WORK REQUIRED: Within the entries below, find each line containing the word "From" and copy it.

RECORDS PROVIDED:
(* ===== verification/ReadSyncProps.v ===== *)
(** * Properties of the writeback of read marks *)

From Stdlib Require Import Ascii.
From S2P Require Import Prelude RustStr ImError Effects Decimal Store SyncStore Outbox Lanes Wire Recovery Failure ReadState ReadBind ReadProps ReadWire ReadSync.
Local Open Scope Z_scope.

(** ** Mutations in flight *)

(** A mutation of the owner is in flight. *)
Definition aloft (owner : string) (db : Db) (id : string) : Prop :=
  ∃ m, m ∈ db_outbox db ∧ lm_of owner id m = true ∧ in_flight m.

Lemma lm_of_ident o id m m' : lm_ident m = lm_ident m' → lm_of o id m = lm_of o id m'.
Proof.
  intros E. destruct (lm_ident_keys _ _ E) as (K & _).
  apply eq_true_iff_eq. by rewrite !lm_of_true, K.
Qed.

Lemma update_aloft o db p f id :
  (∀ m, lm_ident (f m) = lm_ident m) →
  (∀ m, p m = true → in_flight (f m) → in_flight m) →
  aloft o (update_outbox p f db) id → aloft o db id.
Proof.
  intros Hid Hf (m' & (m & Hm & Im & ->)%(update_elem _ _ _ Hid) & Ho & Hfl).
  exists m. split; [done|]. rewrite <- (lm_of_ident _ _ _ _ Im). split; [done|].
  destruct (p m) eqn:E; [by apply Hf|done].
Qed.

Lemma claim_next_aloft db owner now c db' id :
  outbox_wf (db_outbox db) →
  claim_next_read_mutation db owner now = Ok (Some c, db') →
  aloft owner db' id → aloft owner db id ∨ id = lm_mutation_id c.
Proof.
  intros Hwf Hc (m' & Hm' & Ho & Hfl).
  apply claim_next_inv in Hc as (m & Hm & _ & _ & C); [|done].
  destruct (cl_origin _ _ _ _ _ C m' Hm') as (m0 & H0 & E & Hor).
  rewrite (lm_of_ident _ _ _ _ E) in Ho. destruct (Hor Hfl) as [?| ->]; [left; by exists m0|].
  right. apply lm_of_true in Ho. injection Ho as _ <-.
  by destruct (lm_ident_keys _ _ (cl_ident _ _ _ _ _ C)) as ([= _ ->] & _).
Qed.

Lemma lm_set_flight m st a r i e u :
  st ≠ "in_flight"%string → in_flight (lm_set m st a r i e u) → in_flight m.
Proof. unfold in_flight. simpl. done. Qed.

Lemma retry_aloft db owner id code at_time x :
  aloft owner (retry_local_mutation db owner id code at_time) x → aloft owner db x ∧ x ≠ id.
Proof.
  intros Ha. split.
  - eapply update_aloft; [..|exact Ha]; [done|]. intros m _. by apply lm_set_flight.
  - intros ->. destruct Ha as (m' & (m & Hm & ->)%elem_of_update_where & Ho & Hfl).
    destruct (lm_of owner id m && is_status "in_flight" m) eqn:E; [by unfold in_flight in Hfl|].
    rewrite Ho in E. simpl in E. apply is_status_true in Hfl. congruence.
Qed.
Lemma fail_aloft db owner id code at_time db' x :
  permanently_fail_local_mutation db owner id code at_time = Ok db' →
  aloft owner db' x → aloft owner db x ∧ x ≠ id.
Proof.
  intros Hf%permanently_fail_inv Ha. split.
  - destruct Ha as (m' & Hm' & Ho & Hfl). rewrite Hf in Hm'.
    apply elem_of_update_where in Hm' as (m & Hm & ->). exists m.
    destruct (_ && _) in Ho, Hfl; [by unfold in_flight in Hfl|done].
  - intros ->. destruct Ha as (m' & Hm' & Ho & Hfl). rewrite Hf in Hm'.
    apply elem_of_update_where in Hm' as (m & Hm & ->).
    destruct (lm_of owner id m && is_status "in_flight" m) eqn:E; [by unfold in_flight in Hfl|].
    rewrite Ho in E. simpl in E. apply is_status_true in Hfl. congruence.
Qed.

Lemma update_outbox_other p f db : db_read_states (update_outbox p f db) = db_read_states db.
Proof. done. Qed.

Section sync.
Context `{ThreadIndex, WireCodec}.
Context {World : Type} (rt : ReadRuntime (World := World)).
Implicit Types (s : ReadRun (World := World)) (db : ReadDb).

(** An acknowledged mark puts nothing in flight. *)
Lemma settle_outbox input db owner did mark res db' :
  mi_pending_remote_ack mark = false → outbox_wf (db_outbox (rd_db db)) →
  mark_thread_read_and_update_outbox input db owner did mark = Ok (res, db') →
  outbox_wf (db_outbox (rd_db db')) ∧
  ∀ id, aloft owner (rd_db db') id → aloft owner (rd_db db) id.
Proof.
  intros Hp Hwf Hm. unfold mark_thread_read_and_update_outbox in Hm. rewrite Hp in Hm.
  apply bind_Ok in Hm as ([r s1] & Hmark & Hm). apply mark_outbox in Hmark as (Eo & _).
  assert (outbox_wf (db_outbox (rd_db s1)) ∧
          ∀ id, aloft owner (rd_db s1) id → aloft owner (rd_db db) id) as Hs1.
  { unfold aloft. by rewrite Eo. }
  destruct (mr_watermark_seq r) as [seq|]; [|by injection Hm as _ <-].
  destruct (load_identity_account_binding _ _); [|by injection Hm as _ <-].
  destruct (remote_key_of s1 owner r) as [key|]; [|by injection Hm as _ <-].
  apply bind_Ok in Hm as (s2 & Hset & Hm). injection Hm as _ <-.
  unfold settle_mark in Hset. apply bind_Ok in Hset as (s3 & Ha & Hset).
  destruct Hs1 as [Hwf1 Hal].
  assert (outbox_wf (db_outbox (rd_db s3)) ∧
          ∀ id, aloft owner (rd_db s3) id → aloft owner (rd_db s1) id) as [Hwf3 Hal3].
  { pose proof Ha as Hu. unfold acknowledge in Ha. apply bind_Ok in Ha as (d & Hd & Ha).
    injection Ha as <-. split.
    - eapply (outbox_step_advances (ri_now input)); [done|]. by eapply ob_acknowledge.
    - apply acknowledge_inv in Hd as ->; [|done]. intros id. apply update_aloft; [done|].
      intros m _. by apply lm_set_flight. }
  injection Hset as <-. destruct (exists_where _ _); auto.
Qed.

(** ** One mark *)

Record sent_one (owner : string) (record : LocalMutationRecord) s (r : ImResult unit) s' : Prop := {
  so_wf : outbox_wf (db_outbox (rd_db (rx_db s')));
  so_aloft : ∀ id, aloft owner (rd_db (rx_db s')) id → aloft owner (rd_db (rx_db s)) id;
  so_sent : rx_sent s' = rx_sent s ∨ rx_sent s' = rx_sent s ++ [record];
  so_acked : rx_acked s' = rx_acked s ∨
             rx_acked s' = rx_acked s ++ [record] ∧ rx_sent s' = rx_sent s ++ [record];
  so_ok : ∀ u, r = Ok u → rx_acked s' = rx_acked s ++ [record] }.

Lemma send_inv binding record s r s' :
  outbox_wf (db_outbox (rd_db (rx_db s))) →
  send_claimed_read_mutation rt binding record s = (r, s') →
  sent_one (ab_owner binding) record s r s'.
Proof.
  intros Hwf Hs. unfold send_claimed_read_mutation in Hs. cbn in Hs.
  unfold mbind, run_bind, lift, gets, world, note_sent, note_acked, modify in Hs. cbn in Hs.
  destruct (build_read_send _ _ _ _) as [send|e]; [|injection Hs as <- <-; by split; auto].
  cbn in Hs. destruct (rr_rpc rt (rx_world s) (sd_params send)) as [[raw|e] w]; cbn in Hs;
    [|injection Hs as <- <-; by split; auto].
  destruct (accept_ack raw _ send) as [acked|e]; cbn in Hs; [|injection Hs as <- <-; by split; auto].
  unfold statement in Hs. cbn in Hs.
  destruct (rr_fails rt (rx_tick s)) as [e|]; [injection Hs as <- <-; by split; auto|].
  destruct (mark_thread_read_and_update_outbox _ _ _ _ _) as [[res db]|e] eqn:Em;
    [|injection Hs as <- <-; by split; auto].
  injection Hs as <- <-. apply settle_outbox in Em as [? ?]; [|done|done]. split; auto.
Qed.

(** A failed mark is settled: it is no longer in flight. *)
Lemma settle_failure_inv binding record now error s s' u :
  outbox_wf (db_outbox (rd_db (rx_db s))) →
  settle_read_failure rt binding record now error s = (Ok u, s') →
  outbox_wf (db_outbox (rd_db (rx_db s'))) ∧
  (∀ id, aloft (ab_owner binding) (rd_db (rx_db s')) id →
     aloft (ab_owner binding) (rd_db (rx_db s)) id ∧ id ≠ lm_mutation_id record) ∧
  rx_sent s' = rx_sent s ∧ rx_acked s' = rx_acked s.
Proof.
  intros Hwf Hs. unfold settle_read_failure, statement, on_outbox in Hs.
  destruct (read_verdict record now error) as [code|code at_time]; cbn in Hs;
    (destruct (rr_fails rt (rx_tick s)); [done|]).
  - destruct (permanently_fail_local_mutation _ _ _ _ _) as [db|] eqn:Ef; cbn in Hs; [|done].
    injection Hs as <- <-. split_and!; try done.
    + eapply (outbox_step_advances now); [done|]. by eapply ob_fail.
    + intros id. by eapply fail_aloft.
  - injection Hs as <- <-. split_and!; try done.
    + eapply (outbox_step_advances now); [done|]. apply ob_retry.
    + intros id. apply retry_aloft.
Qed.

(** ** The drain *)

(** Only marks the service has accepted are in flight. *)
Record drained (owner : string) s : Prop := {
  dr_wf : outbox_wf (db_outbox (rd_db (rx_db s)));
  dr_aloft : ∀ id, aloft owner (rd_db (rx_db s)) id → id ∈ lm_mutation_id <$> rx_acked s }.

(** The marks sent, and of those the ones accepted, grow by at most [n]. *)
Record sends (n : nat) s s' : Prop := {
  sn_sent : ∃ l, rx_sent s' = rx_sent s ++ l ∧ (length l ≤ n)%nat;
  sn_acked : rx_acked s ⊆ rx_acked s';
  sn_accepted : rx_acked s ⊆ rx_sent s → rx_acked s' ⊆ rx_sent s' }.
Lemma sends_refl n s s' :
  rx_sent s' = rx_sent s → rx_acked s' = rx_acked s → sends n s s'.
Proof.
  intros E E'. split; rewrite ?E, ?E'; [|done..]. exists []. rewrite app_nil_r. split; [done|].
  apply Nat.le_0_l.
Qed.
Lemma sends_trans n n' s s1 s' : sends n s s1 → sends n' s1 s' → sends (n + n') s s'.
Proof.
  intros [(l & E & Hl) A B] [(l' & E' & Hl') A' B']. split; [|by etrans|auto].
  exists (l ++ l'). rewrite E', E, app_assoc, length_app. split; [done|lia].
Qed.
Lemma sent_sends o record s r s' : sent_one o record s r s' → sends 1 s s'.
Proof.
  intros [_ _ Hs Ha _]. split.
  - destruct Hs as [->| ->]; [exists []|exists [record]]; rewrite ?app_nil_r; split; try done; simpl; lia.
  - destruct Ha as [->|[-> _]]; [done|]. set_solver.
  - intros Hsub. destruct Ha as [->|[-> ->]]; [destruct Hs as [->| ->]; set_solver|set_solver].
Qed.

Lemma drain_inv binding limit s r s' :
  drained (ab_owner binding) s →
  drain_read_outbox rt binding limit s = (r, s') →
  sends limit s s' ∧ ∀ o, r = Ok o → drained (ab_owner binding) s'.
Proof.
  revert s. induction limit as [|limit IH]; intros s I Hd; cbn in Hd.
  { injection Hd as <- <-. split; [by apply sends_refl|done]. }
  unfold mbind, run_bind, gets in Hd. cbn in Hd. set (now := ri_now _) in Hd.
  destruct (statement rt _ s) as [[claimed|e] s1] eqn:Ec.
  2: { injection Hd as <- <-. split; [|done]. unfold statement, on_outbox in Ec.
       repeat case_match; simplify_eq; by apply sends_refl. }
  unfold statement, on_outbox in Ec. destruct (rr_fails rt (rx_tick s)); [done|].
  destruct (claim_next_read_mutation _ _ now) as [[c d]|] eqn:Eq; cbn in Ec; [|done].
  injection Ec as <- <-. destruct c as [record|].
  2: { injection Hd as <- <-. apply claim_next_inv in Eq as [-> _]; [|apply I].
       split; [by apply sends_refl|]. intros _ _. by destruct I. }
  set (s1 := mkReadRun _ _ _ _ _) in Hd.
  assert (outbox_wf (db_outbox d)) as Hwf1.
  { pose proof Eq as Eq'. apply claim_next_inv in Eq as (m & _ & _ & _ & C); [|apply I]. apply C. }
  assert (∀ id, aloft (ab_owner binding) d id →
            id ∈ lm_mutation_id <$> rx_acked s ∨ id = lm_mutation_id record) as Hal1.
  { intros id Hid. apply (claim_next_aloft _ _ _ _ _ _ (dr_wf _ _ I) Eq) in Hid as [?| ->]; [|auto].
    left. by apply I. }
  unfold outcome_of in Hd. destruct (send_claimed_read_mutation rt binding record s1) as [sent s2] eqn:Es.
  cbn in Hd. apply send_inv in Es; [|done]. pose proof (sent_sends _ _ _ _ _ Es) as Hs2.
  assert (sends 1 s s2) as Hs by (destruct Hs2; by split).
  destruct sent as [u|error].
  - apply IH in Hd as [Hn Hok]; [split; [by eapply (sends_trans 1)|done]|]. split; [apply Es|].
    intros id Hid%(so_aloft _ _ _ _ _ Es)%Hal1. rewrite (so_ok _ _ _ _ _ Es u eq_refl). simpl.
    rewrite fmap_app. set_solver.
  - destruct (settle_read_failure rt binding record now error s2) as [[[]|e] s3] eqn:Ef; cbn in Hd.
    + apply settle_failure_inv in Ef as (Hwf3 & Hal3 & E3 & E3'); [|apply Es].
      assert (sends 1 s s3) as Hs3 by (destruct Hs; split; by rewrite ?E3, ?E3').
      assert (drained (ab_owner binding) s3) as I3.
      { split; [done|]. intros id [Hid Hne]%Hal3. rewrite E3'.
        apply (so_aloft _ _ _ _ _ Es), Hal1 in Hid as [Hid|?]; [|done].
        apply list_elem_of_fmap in Hid as (x & -> & Hx).
        apply list_elem_of_fmap_2, (sn_acked _ _ _ Hs), Hx. }
      destruct (is_device_epoch_rejection error).
      * injection Hd as <- <-. split; [|done]. apply (sends_trans 1 limit _ s3); [done|by apply sends_refl].
      * apply IH in Hd as [Hn Hok]; [|done]. split; [by eapply (sends_trans 1)|done].
    + injection Hd as <- <-. split; [|done]. apply (sends_trans 1 limit _ s2); [done|].
      unfold settle_read_failure, statement, on_outbox in Ef.
      repeat case_match; simplify_eq; by apply sends_refl.
Qed.
End sync.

EXERCISE SOLUTION:
From Stdlib Require Import Ascii.
From S2P Require Import Prelude RustStr ImError Effects Decimal Store SyncStore Outbox Lanes Wire Recovery Failure ReadState ReadBind ReadProps ReadWire ReadSync.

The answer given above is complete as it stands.